(INFORMATION GIVEN Opens)
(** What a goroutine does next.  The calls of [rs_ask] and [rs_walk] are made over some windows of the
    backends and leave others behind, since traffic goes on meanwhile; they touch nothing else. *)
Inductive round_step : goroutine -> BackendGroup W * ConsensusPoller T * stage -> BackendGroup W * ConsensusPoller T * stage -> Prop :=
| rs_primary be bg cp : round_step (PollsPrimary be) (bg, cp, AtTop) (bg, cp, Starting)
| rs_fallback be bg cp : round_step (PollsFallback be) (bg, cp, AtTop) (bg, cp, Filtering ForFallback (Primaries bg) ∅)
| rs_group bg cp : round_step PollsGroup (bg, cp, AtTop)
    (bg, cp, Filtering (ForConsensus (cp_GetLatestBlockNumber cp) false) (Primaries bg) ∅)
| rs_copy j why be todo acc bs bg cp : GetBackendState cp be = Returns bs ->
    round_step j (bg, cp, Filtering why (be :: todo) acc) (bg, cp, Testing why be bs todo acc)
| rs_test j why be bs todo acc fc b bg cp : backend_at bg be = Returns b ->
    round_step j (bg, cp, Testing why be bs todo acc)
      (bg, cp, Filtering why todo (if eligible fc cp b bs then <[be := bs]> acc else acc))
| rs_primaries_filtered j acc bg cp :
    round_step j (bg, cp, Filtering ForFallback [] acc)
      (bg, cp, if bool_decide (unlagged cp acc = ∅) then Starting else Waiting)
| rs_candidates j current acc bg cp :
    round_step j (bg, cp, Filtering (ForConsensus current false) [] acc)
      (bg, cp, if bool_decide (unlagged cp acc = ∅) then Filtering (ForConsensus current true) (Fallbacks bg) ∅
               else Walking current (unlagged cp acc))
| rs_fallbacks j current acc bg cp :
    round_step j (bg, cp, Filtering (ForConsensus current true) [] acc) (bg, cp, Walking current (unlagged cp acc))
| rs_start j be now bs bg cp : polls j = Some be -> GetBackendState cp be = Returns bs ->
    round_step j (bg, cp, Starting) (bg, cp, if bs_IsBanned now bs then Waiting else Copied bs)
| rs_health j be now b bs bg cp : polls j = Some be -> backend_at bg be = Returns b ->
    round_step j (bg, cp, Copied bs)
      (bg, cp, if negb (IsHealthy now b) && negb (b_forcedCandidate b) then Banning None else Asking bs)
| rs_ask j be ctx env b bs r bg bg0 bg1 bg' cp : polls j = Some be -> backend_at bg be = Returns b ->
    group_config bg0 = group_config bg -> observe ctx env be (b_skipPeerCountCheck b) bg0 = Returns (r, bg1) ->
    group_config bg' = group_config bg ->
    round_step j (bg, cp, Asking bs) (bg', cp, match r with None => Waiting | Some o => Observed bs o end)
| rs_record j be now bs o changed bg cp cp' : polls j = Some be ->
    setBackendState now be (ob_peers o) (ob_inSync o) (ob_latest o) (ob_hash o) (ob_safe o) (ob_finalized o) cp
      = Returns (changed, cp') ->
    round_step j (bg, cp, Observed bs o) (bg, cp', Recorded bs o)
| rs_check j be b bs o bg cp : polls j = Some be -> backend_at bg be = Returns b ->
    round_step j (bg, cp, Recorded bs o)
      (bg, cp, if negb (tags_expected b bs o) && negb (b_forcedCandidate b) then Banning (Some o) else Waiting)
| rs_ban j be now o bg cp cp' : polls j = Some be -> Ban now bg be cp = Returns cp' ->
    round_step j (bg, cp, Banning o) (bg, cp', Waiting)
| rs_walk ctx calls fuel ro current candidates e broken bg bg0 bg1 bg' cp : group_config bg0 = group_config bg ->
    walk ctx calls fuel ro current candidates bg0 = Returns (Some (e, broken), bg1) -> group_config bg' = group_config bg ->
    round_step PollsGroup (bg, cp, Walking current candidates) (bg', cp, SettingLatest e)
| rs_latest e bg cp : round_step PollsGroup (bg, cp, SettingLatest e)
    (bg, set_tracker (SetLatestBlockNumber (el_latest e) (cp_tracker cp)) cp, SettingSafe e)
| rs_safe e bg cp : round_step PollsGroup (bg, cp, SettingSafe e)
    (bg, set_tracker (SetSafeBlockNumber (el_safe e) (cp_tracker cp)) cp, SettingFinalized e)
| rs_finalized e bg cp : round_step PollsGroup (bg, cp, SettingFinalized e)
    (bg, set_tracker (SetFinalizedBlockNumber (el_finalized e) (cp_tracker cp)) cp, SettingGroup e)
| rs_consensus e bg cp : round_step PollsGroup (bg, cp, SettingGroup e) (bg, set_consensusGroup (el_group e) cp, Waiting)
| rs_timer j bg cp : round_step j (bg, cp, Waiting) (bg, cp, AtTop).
(INFORMATION GIVEN Closes)
**WHAT IS NEEDED**
Only the lines above from the one with "rs_fallbacks j current" through the one with "-> GetBackendState cp be = Returns bs ->" should be duplicated, character for character.

**SOLUTION FOR THIS EXERCISE**
| rs_fallbacks j current acc bg cp :
    round_step j (bg, cp, Filtering (ForConsensus current true) [] acc) (bg, cp, Walking current (unlagged cp acc))
| rs_start j be now bs bg cp : polls j = Some be -> GetBackendState cp be = Returns bs ->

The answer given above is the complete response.